This effort started almost as soon as the ink from the President's signing pen was dry. A mere 11 weeks after signing the bill, his Department of Justice was filing briefs all around the country that would undermine the clear intent of our legislation. The briefs claimed that, far from requiring the courts to stop running the prisons for the comfort of prisoners, that law authorized them to continue to do so indefinitely.

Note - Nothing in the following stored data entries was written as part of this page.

Lemma add_entry_point_kept env db hp timestamp hash index seps ret seps' hp' :
  iota_snapshots_service_add_entry_point_if_not_orphan env db hp timestamp hash index seps = Some (ret, seps', hp') -> kept seps hp (seps', hp').
Proof.
  unfold iota_snapshots_service_add_entry_point_if_not_orphan. intros E.
  destruct (hash_pack_init hp 8 (sv_hash env)) as [[ret1 pack] hp1] eqn:Ei.
  assert (hp = [] -> hp1 = []) as H1 by (intros ->; rewrite hash_pack_init_nil in Ei; by injection Ei as _ _ <-).
  destruct (negb _); [injection E as _ <- <-; by split|].
  destruct (iota_tangle_transaction_load_hashes_of_approvers _ _ _ _ _ _ _) as [[[ret2 pack2] hp2]|] eqn:El; [|done].
  assert (hp = [] -> hp2 = []) as H2.
  { intros Hn. rewrite (H1 Hn) in El. unfold iota_tangle_transaction_load_hashes_of_approvers in El. by apply load_all_lasts in El. }
  destruct (negb _); [injection E as _ <- <-; by split|].
  destruct (orphan_loop _ _ _ _ _ _ _ _ _) as [[seps3 hp3]|] eqn:Eo; [|done]. injection E as _ <- <-.
  apply orphan_loop_kept in Eo as [A1 A2]. split; [done|]. cbn in *. auto.
Qed.

Lemma find_do_kept env index timestamp min db hp hash pack seps branch stop r :
  find_solid_entry_points_and_update_do_func env index timestamp min db hp hash pack seps branch stop = Some r ->
  kept seps hp (f_data r, f_heap r).
Proof.
  unfold find_solid_entry_points_and_update_do_func. intros E. destruct (num_loaded pack =? 0)%nat; [by injection E as <-|].
  destruct (if index <? _ then _ else _) as [[ret seps1] hp1] eqn:Ea.
  assert (kept seps hp (seps1, hp1)) as H1.
  { destruct (index <? _); [by apply hash_map_add_kept in Ea|injection Ea as _ <- <-; by split]. }
  destruct (negb _); [by injection E as <-|]. destruct (min <=? _); [|by injection E as <-].
  destruct (iota_snapshots_service_add_entry_point_if_not_orphan _ _ _ _ _ _ _) as [[[ret2 seps2] hp2]|] eqn:Eo; [|done].
  injection E as <-. eapply kept_trans; [exact H1|]. by eapply add_entry_point_kept.
Qed.
(** The search counts what it reaches, or meets an entry that the bit set cannot hold. *)
Lemma dfs_light_loop_spec start : start ∈ map.*1 -> forall fuel stack visited bitset, light_state start stack visited bitset ->
  (length stack + unseen visited < fuel)%nat ->
  let result := dfs_light_loop fuel [] map stack bitset (Z.of_nat (length visited)) in
  (exists bitset' visited', result = Done (RC_OK, bitset', Z.of_nat (length visited'), []) /\ light_state start [] visited' bitset') \/
  (result = Undefined /\ (64 < length map)%nat).
Proof.
  intros Hstart. induction fuel as [|fuel IH]; intros stack visited bitset [Hs (word & Hw & Hm)] Hfu; [lia|]. cbn [dfs_light_loop].
  destruct stack as [|x stack].
  { left. exists bitset, visited. split; [done|]. split; [done|by exists word]. }
  cbn [hash243_stack_peek hash243_stack_pop head tail].
  destruct (entry_of x) as (i & e & Hi & -> & Hidx & Happ & Hlen).
  { apply (reach_in_map start); [done|]. apply (s_todo _ _ _ _ Hs). left. }
  rewrite Hidx. pose proof (lookup_lt_Some _ _ _ Hi) as Hlt. destruct (decide (i < 64)%nat) as [Hlow|Hhigh].
  2: { right. destruct (bitset_high bitset word (Z.of_nat i) Hw ltac:(lia)) as [->|(bitset' & -> & ->)]; (split; [done|lia]). }
  destruct (bitset_low bitset word (Z.of_nat i) Hw ltac:(lia)) as (bitset' & -> & Hw' & bitset'' & -> & Hw'').
  rewrite (proj1 Hm i x e Hi Hlow). destruct (bool_decide_reflect (x ∈ visited)) as [Hx|Hx].
  - apply IH; [|cbn [length] in Hfu; lia]. split; [by eapply searched_skip|by exists word].
  - rewrite push_all_end. rewrite (bool_decide_eq_true_2 (RC_OK = RC_OK)) by done. cbn [negb].
    pose proof (searched_bound _ _ _ Hs) as Hb. pose proof (unseen_visit visited x Hx) as Hu.
    replace (u64 (Z.of_nat (length visited) + 1)) with (Z.of_nat (length (visited ++ [x]))).
    2: { unfold uwrap. rewrite length_app. cbn [length]. rewrite Z.mod_small; lia. }
    apply IH; [|rewrite length_app, length_rev; cbn [length] in Hfu; lia]. split.
    + apply searched_visit; [done| |done]. intros y. rewrite <- Happ. rewrite !list_elem_of_In, <- in_rev. tauto.
    + eexists. split; [exact Hw''|]. by eapply marks_visit.
Qed.

(** The number of transactions behind [h], with itself. *)
Definition weight h (n : Z) : Prop :=
  exists reached, NoDup reached /\ (forall y, (y ∈ reached) <-> rtc approved h y) /\ n = Z.of_nat (length reached).

Definition sized (bitset : bitset_t) : Prop :=
  length (raw_bits bitset) = Z.to_nat (bitset_size bitset) /\ 0 < bitset_size bitset.

Lemma dfs_light_spec fuel h bitset : h ∈ map.*1 -> sized bitset -> (2 * length txs + 1 < fuel)%nat ->
  let result := cw_rating_dfs_do_dfs_light fuel [] map h (bitset_reset bitset) in
  (exists bitset' n, result = Done (RC_OK, bitset', n, []) /\ weight h (i64 n) /\ sized bitset' /\
     exists i e, map !! i = Some (h, e) /\ (i < 64)%nat) \/
  (result = Undefined /\ (64 < length map)%nat).
Proof.
  intros Hh [Hl Hs] Hf. unfold cw_rating_dfs_do_dfs_light. cbn [hash243_stack_push malloc negb].
  rewrite (bool_decide_eq_true_2 (RC_OK = RC_OK)) by done. cbn [negb].
  destruct (dfs_light_loop_spec h Hh fuel [h] [] (bitset_reset bitset)) as [(bitset' & visited & E & [Hv (word & [Hr Hp] & _ & Hm)])|E].
  - split; [apply searched_init|]. exists 0. split; [by apply bitset_reset_word|]. split.
    + intros i x e _ _. rewrite Z.bits_0. symmetry. apply bool_decide_eq_false_2. apply not_elem_of_nil.
    + intros x Hx%not_elem_of_nil. done.
  - pose proof unseen_init. cbn [length]. lia.
  - left. exists bitset', (Z.of_nat (length visited)). pose proof (searched_bound _ _ _ Hv) as Hb. split_and!; [exact E| | |].
    + rewrite i64_id by (unfold is_int64, INT64_MIN, INT64_MAX; lia). exists visited. split_and!; [by apply (s_once _ _ _ _ Hv)|by apply searched_end|done].
    + split; [|done]. rewrite Hr. cbn [length]. rewrite length_replicate. lia.
    + apply Hm. apply (searched_end _ _ _ Hv). constructor.
  - right. exact E.
Qed.
(** Where a walk that succeeds ends.  The validator has accepted the entry point and
    the last tail, which no accepted tail approves; the tip is this last tail, except
    that the walk returns what the last selection left in the buffer when it had
    approvers to try and rejected them all. *)
Theorem walk_ends_at_accepted_tail fuel (ep tip : hash_t) w w' tip' :
  iota_consensus_random_walker_randomize conf lv fuel env cw_ratings ep tip w = Some (RC_OK, w', tip') ->
  accepted ep /\ exists last, ends_at w' tip' last.
Proof.
  intros E. unfold iota_consensus_random_walker_randomize in E.
  destruct (iota_consensus_exit_prob_transaction_validator_is_valid _ _ _ _ _ _ _) as [[[[[ret db1] hp1] epv1] valid]|] eqn:Ev; [|done].
  destruct (bool_decide_reflect (ret = RC_OK)) as [->|]; cbn [negb] in E; [|by injection E].
  destruct valid; cbn [negb] in E; [|done].
  assert (accepted ep) as Ha by (by exists (w_db w), (w_heap w), (w_epv w), db1, hp1, epv1). split; [done|].
  destruct (walk_loop _ _ _ _ _ _ _ _) as [[[r2 w2] c]|] eqn:Ew; [|done].
  destruct (bool_decide_reflect (r2 = RC_OK)) as [->|]; cbn [negb] in E; [|by injection E]. injection E as <- <-.
  by eapply (walk_loop_ends ep fuel false).
Qed.
End Walk.

(** ** The selection *)

Section Tips.
Context {DB : Type} {SQ : Sqlite DB} {St : Type} {Sp : Sponge St} {SI : SpongeInit St} {Rng : Type} {C : CLibrary Rng}.
Context (conf : selection_conf) (lv : ledger_validator_t) (env : selection_env).

(** The tip ends a walk from [ep]. *)
Definition walked (cw_ratings : hash_map Z) (ep tip : hash_t) : Prop :=
  accepted (DB := DB) conf lv (se_walk env) ep /\
  exists (w' : walk_state (DB := DB) (Rng := Rng)) last, ends_at conf lv (se_walk env) cw_ratings w' tip last.

End Tips.

(** ** Examples *)

Module Sample.
Export Ledger.Sample.

(** A generator that returns zero, and an exponential that is right at zero. *)
#[export] Instance library : CLibrary unit := {| RAND_MAX := 2147483647; rand _ := (0, tt); exp _ := double_of_int 1 |}.

Definition conf : selection_conf := mk_selection_conf (double_of_int 1) 100 genesis 15.
Definition walk : walk_env := mk_walk_env env 8 genesis.

Definition node (n trunk index last bundle : Z) (solid : bool) (snapshot : Z) : iota_transaction_t :=
  mk_tx (mk_essence (numbered 20) 0 (replicate 81 0) 1546300800 index last (numbered bundle))
    (mk_attachment (numbered trunk) genesis 1546300801 0 3812798742493 (replicate 81 1) (replicate 81 0))
    (mk_consensus (numbered n)) (mk_data (replicate NUM_TRITS_SIGNATURE 0)) (mk_metadata snapshot solid (status_value BUNDLE_VALID) 7)
    (mk_mask 0 0 0 0 0).

Definition nodes_db (nodes : list iota_transaction_t) : memory_db := mk_memory_db (mk_tables (map row_of nodes) [] []) None.

Definition ratings (db : memory_db) : cw_calc_result :=
  match cw_rating_calculate_dfs 16 8 genesis zeros db [] (numbered 10) with Done (_, r, _) => r | _ => mk_cw [] [] end.

Definition start (db : memory_db) : walk_state (DB := memory_db) (Rng := unit) :=
  mk_walk db [] (mk_epv [] [] []) (tx_to_approvers (ratings db)) tt genesis.

(** The entry point is approved by a tail, which a tail approves that is not solid. *)
Definition rejected : list iota_transaction_t :=
  [node 10 0 0 0 21 true 0; node 11 10 0 0 22 true 0; node 12 11 0 0 23 false 0].

(** The only approver of the entry point is the second transaction of a bundle, whose
    tail is not solid. *)
Definition stuck : list iota_transaction_t :=
  [node 10 0 0 0 21 true 0; node 11 10 1 1 22 true 0; node 12 11 0 1 22 false 0].
End Sample.
#[local] Existing Instance Sample.library.

Abbreviation sample_walk fuel nodes :=
  (iota_consensus_random_walker_randomize (Sp := Iss.ToySponge.sponge) Sample.conf Sample.lv fuel Sample.walk
     (cw_ratings (Sample.ratings (Sample.nodes_db nodes))) (Sample.numbered 10) Sample.genesis (Sample.start (Sample.nodes_db nodes))).

Lemma walk_ends_at_accepted_tail_witness : accepted (Sp := Iss.ToySponge.sponge) (DB := memory_db) Sample.conf Sample.lv Sample.walk (Sample.numbered 10).
Proof.
  assert (exists w' tip, sample_walk 8 (take 2 Sample.rejected) = Some (RC_OK, w', tip)) as (w' & tip & E) by (do 2 eexists; vm_compute; reflexivity).
  exact (proj1 (walk_ends_at_accepted_tail _ _ _ _ _ _ _ _ _ _ E)).
Defined.

(** A walk can return a tip that the validator has just rejected.  The pointer to
    the current tail points to the buffer that the next selection writes to: here the
    walk moves to a tail whose only approver is not solid, and the tip is the
    approver. *)
Theorem walk_returns_rejected_tip :
  match sample_walk 8 Sample.rejected with
  | Some (ret, w', tip) =>
      ret = RC_OK /\ tip = Sample.numbered 12 /\
      match iota_consensus_exit_prob_transaction_validator_is_valid (Sp := Iss.ToySponge.sponge) Sample.conf Sample.lv Sample.env
              (w_db w') (w_heap w') (w_epv w') tip with
      | Some (ret, _, _, _, is_valid) => ret = RC_OK /\ is_valid = false
      | None => False
      end
  | None => False
  end.
Proof. vm_compute. repeat split. Qed.

(** The state of the walk that does not end, after its first turn. *)
Definition stuck_state : walk_state (DB := memory_db) (Rng := unit) :=
  let w := Sample.start (Sample.nodes_db Sample.stuck) in
  match iota_consensus_exit_prob_transaction_validator_is_valid (Sp := Iss.ToySponge.sponge) Sample.conf Sample.lv Sample.env
          (w_db w) (w_heap w) (w_epv w) (Sample.numbered 10) with
  | Some (_, db, hp, epv, _) => mk_walk db hp epv (w_tx_to_approvers w) tt (Sample.numbered 12)
  | None => w
  end.

Lemma stuck_turn fuel w : w = stuck_state \/ w = put_approver tt Sample.genesis stuck_state ->
  select_loop (Sp := Iss.ToySponge.sponge) Sample.conf Sample.lv (S fuel) Sample.walk (cw_ratings (Sample.ratings (Sample.nodes_db Sample.stuck)))
    (Sample.numbered 10) w =
  select_loop (Sp := Iss.ToySponge.sponge) Sample.conf Sample.lv fuel Sample.walk (cw_ratings (Sample.ratings (Sample.nodes_db Sample.stuck)))
    (Sample.numbered 10) stuck_state.
Proof.
  intros Hw. rewrite (select_turn _ _ _ _ fuel (Sample.numbered 10) w (mk_indexed 0 [Sample.numbered 11]));
    [|destruct Hw as [-> | ->]; vm_compute; reflexivity|done].
  assert (select_approver Sample.conf (w_rng w) (cw_ratings (Sample.ratings (Sample.nodes_db Sample.stuck))) [Sample.numbered 11] (w_approver w) =
    (RC_OK, Sample.numbered 11, tt)) as E1 by (destruct Hw as [-> | ->]; vm_compute; reflexivity).
  cbn [ihs_approvers ihs_idx]. rewrite E1. rewrite (bool_decide_eq_true_2 (RC_OK = RC_OK)) by done. cbn [negb].
  assert (find_tail_if_valid (Sp := Iss.ToySponge.sponge) Sample.conf Sample.lv Sample.walk (put_approver tt (Sample.numbered 11) w) =
    Some (RC_OK, stuck_state, false)) as E2 by (destruct Hw as [-> | ->]; vm_compute; reflexivity).
  rewrite E2. rewrite (bool_decide_eq_true_2 (RC_OK = RC_OK)) by done. cbn [negb]. reflexivity.
Qed.

(** A walk can go on forever.  What is removed from the approvers is the tail that
    was rejected, not the approver that led to it: here the only approver of the entry
    point is no tail, its tail is not solid, and whatever the fuel the walk selects
    the same approver again. *)
Theorem walk_spins fuel : sample_walk fuel Sample.stuck = None.
Proof.
  unfold iota_consensus_random_walker_randomize, Sample.start. cbn [w_db w_heap w_epv].
  assert (exists db hp epv, iota_consensus_exit_prob_transaction_validator_is_valid (Sp := Iss.ToySponge.sponge) Sample.conf Sample.lv
    (we_run Sample.walk) (Sample.nodes_db Sample.stuck) [] (mk_epv [] [] []) (Sample.numbered 10) = Some (RC_OK, db, hp, epv, true) /\
    mk_walk db hp epv (tx_to_approvers (Sample.ratings (Sample.nodes_db Sample.stuck))) tt Sample.genesis = put_approver tt Sample.genesis stuck_state)
    as (db & hp & epv & -> & E) by (do 3 eexists; split; vm_compute; reflexivity).
  rewrite (bool_decide_eq_true_2 (RC_OK = RC_OK)) by done. cbn [negb w_tx_to_approvers w_rng w_approver]. rewrite E.
  assert (forall fuel w, w = stuck_state \/ w = put_approver tt Sample.genesis stuck_state ->
    select_loop (Sp := Iss.ToySponge.sponge) Sample.conf Sample.lv fuel Sample.walk (cw_ratings (Sample.ratings (Sample.nodes_db Sample.stuck)))
      (Sample.numbered 10) w = None) as Hs.
  { clear. induction fuel as [|fuel IH]; intros w Hw; [done|]. rewrite stuck_turn by done. apply IH. by left. }
  destruct fuel as [|fuel]; [done|]. cbn [walk_loop]. unfold random_walker_select_approver_tail. rewrite Hs by (by right). done.
Qed.

(** The database of a node with its first milestone, the entry point. *)
Definition tips_db (nodes : list iota_transaction_t) : memory_db :=
  mk_memory_db (mk_tables (map row_of nodes) [mk_ms_row 5 (Sample.numbered 10) SqlNull] []) None.

Definition sample_env : selection_env := mk_selection_env Sample.walk 8 (mk_milestone 0 []) zeros.

Abbreviation sample_tips nodes reference :=
  (select_tips (Sp := Iss.ToySponge.sponge) Sample.conf Sample.lv sample_env (tips_db nodes) [] tt 0 reference (mk_tips [] [])).


(** The selection hides every error.  What it returns once it ends is the code of the
    destruction of the validator, [RC_OK]; here the walk returns a rejected tip, the
    ledger validator fails on it because it is not solid, and the selection reports
    success with this trunk. *)
Theorem selection_hides_errors :
  (forall DB (SQ : Sqlite DB) St (Sp : Sponge St) (SI : SpongeInit St) Rng (C : CLibrary Rng) conf lv env (db : DB) hp (rng : Rng) depth reference tips
      ret db' hp' rng' tips',
    iota_consensus_tip_selector_get_transactions_to_approve conf lv env db hp rng depth reference tips = Done (ret, db', hp', rng', tips') ->
    ret = RC_OK) /\
  exists db' hp' rng' tips',
    sample_tips Sample.rejected None = Done (RC_LEDGER_VALIDATOR_TRANSACTION_NOT_SOLID, db', hp', rng', tips') /\
    iota_consensus_tip_selector_get_transactions_to_approve (Sp := Iss.ToySponge.sponge) Sample.conf Sample.lv sample_env
      (tips_db Sample.rejected) [] tt 0 None (mk_tips [] []) = Done (RC_OK, db', hp', rng', tips') /\
    tips_trunk tips' = Sample.numbered 12 /\ option_map transaction_solid (view_of Sample.rejected (tips_trunk tips')) = Some false.
Proof.
  split.
  - intros until tips'. intros E. unfold iota_consensus_tip_selector_get_transactions_to_approve in E.
    destruct (select_tips _ _ _ _ _ _ _ _ _) as [[[[[r db1] hp1] rng1] tips1]| |]; [|done..]. by injection E.
  - assert (exists db' hp' rng' tips',
      sample_tips Sample.rejected None = Done (RC_LEDGER_VALIDATOR_TRANSACTION_NOT_SOLID, db', hp', rng', tips') /\
      tips_trunk tips' = Sample.numbered 12 /\ option_map transaction_solid (view_of Sample.rejected (tips_trunk tips')) = Some false)
      as (db' & hp' & rng' & tips' & E & H) by (do 4 eexists; split; [vm_compute; reflexivity|split; vm_compute; reflexivity]).
    exists db', hp', rng', tips'. split; [exact E|]. split; [|exact H].
    unfold iota_consensus_tip_selector_get_transactions_to_approve. by rewrite E.
Qed.

Lemma entry_point_at_depth_witness :
  iota_consensus_entry_point_selector_get_entry_point Sample.lv (mk_milestone 0 []) (tips_db []) 0 [] = (RC_OK, Sample.numbered 10).
Proof.
  assert (NoDup (map ms_id (iota_milestone_table (tables_of (tips_db []))))) as Hn by (apply (bool_decide_unpack _); vm_compute; exact I).
  rewrite (entry_point_at_depth Sample.lv (tips_db []) (mk_milestone 0 []) 0 [] Hn ltac:(cbn; lia) ltac:(lia)). vm_compute. reflexivity.
Defined.

(** A tail whose trunk or branch, or neither, was confirmed by milestone 2. *)
Definition deep (branch trunk : Z) : list iota_transaction_t :=
  [transaction_set_branch (Sample.node 10 trunk 0 0 21 true 0) (Sample.numbered branch); Sample.node 11 0 0 0 22 true 2].

Lemma deep_contents branch trunk : contents (Sample.nodes_db (deep branch trunk)) (deep branch trunk).
Proof.
  assert (forall n, length (Sample.numbered n) = 243%nat) as Hn by (intros n; unfold Sample.numbered; by rewrite length_app, length_replicate).
  split.
  - reflexivity.
  - repeat apply Forall_cons_2; [| |constructor]; (split; [|closed_decide|cbn; repeat constructor; lia|cbn; lia]).
    all: split_and!; cbn [d_signature_or_message e_address e_obsolete_tag e_bundle a_trunk a_branch a_tag a_nonce c_hash essence attachment
      consensus data transaction_set_branch Sample.node]; rewrite ?length_replicate, ?Hn; done.
  - apply (bool_decide_unpack _). vm_compute. exact I.
Qed.

Definition check_depth branch trunk :=
  iota_consensus_exit_prob_transaction_validator_below_max_depth Sample.conf 8 sample_tx (Sample.nodes_db (deep branch trunk)) [] []
    (Sample.numbered 10) 3.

Thus, according to President Clinton's Justice Department, Federal judges should continue to tell Michigan how warm the food should be, how bright the lights have to be, and who should cut the prisoners' hair. And by the logic of their position, judges should also continue to dictate prison population size and order excess prisoners released--

this even if the Constitution contains no such requirement and even if the release orders jeopardize public safety. At least they should do this while they are investigating whether the prison ever violated any provision of the Constitution, an investigation that can take quite a bit of time.

The Department of Justice has come up with a host of legal theories to explain why the reform act should be read to require indefinite judicial supervision of prisons for the benefit of prisoners. It is difficult to say which is more ludicrous, the original or the current theory. The original theory, now abandoned in the face of questions from Members of this body and the National Association of Attorneys General, was that the phrase ``violation of a Federal right'' includes violations of the very decrees the reform act was adopted to end.

The current theory stands on its head the reform act's requirement that existing decrees be automatically stayed 30 days after a motion to end one has been filed unless there has been a final ruling on the motion.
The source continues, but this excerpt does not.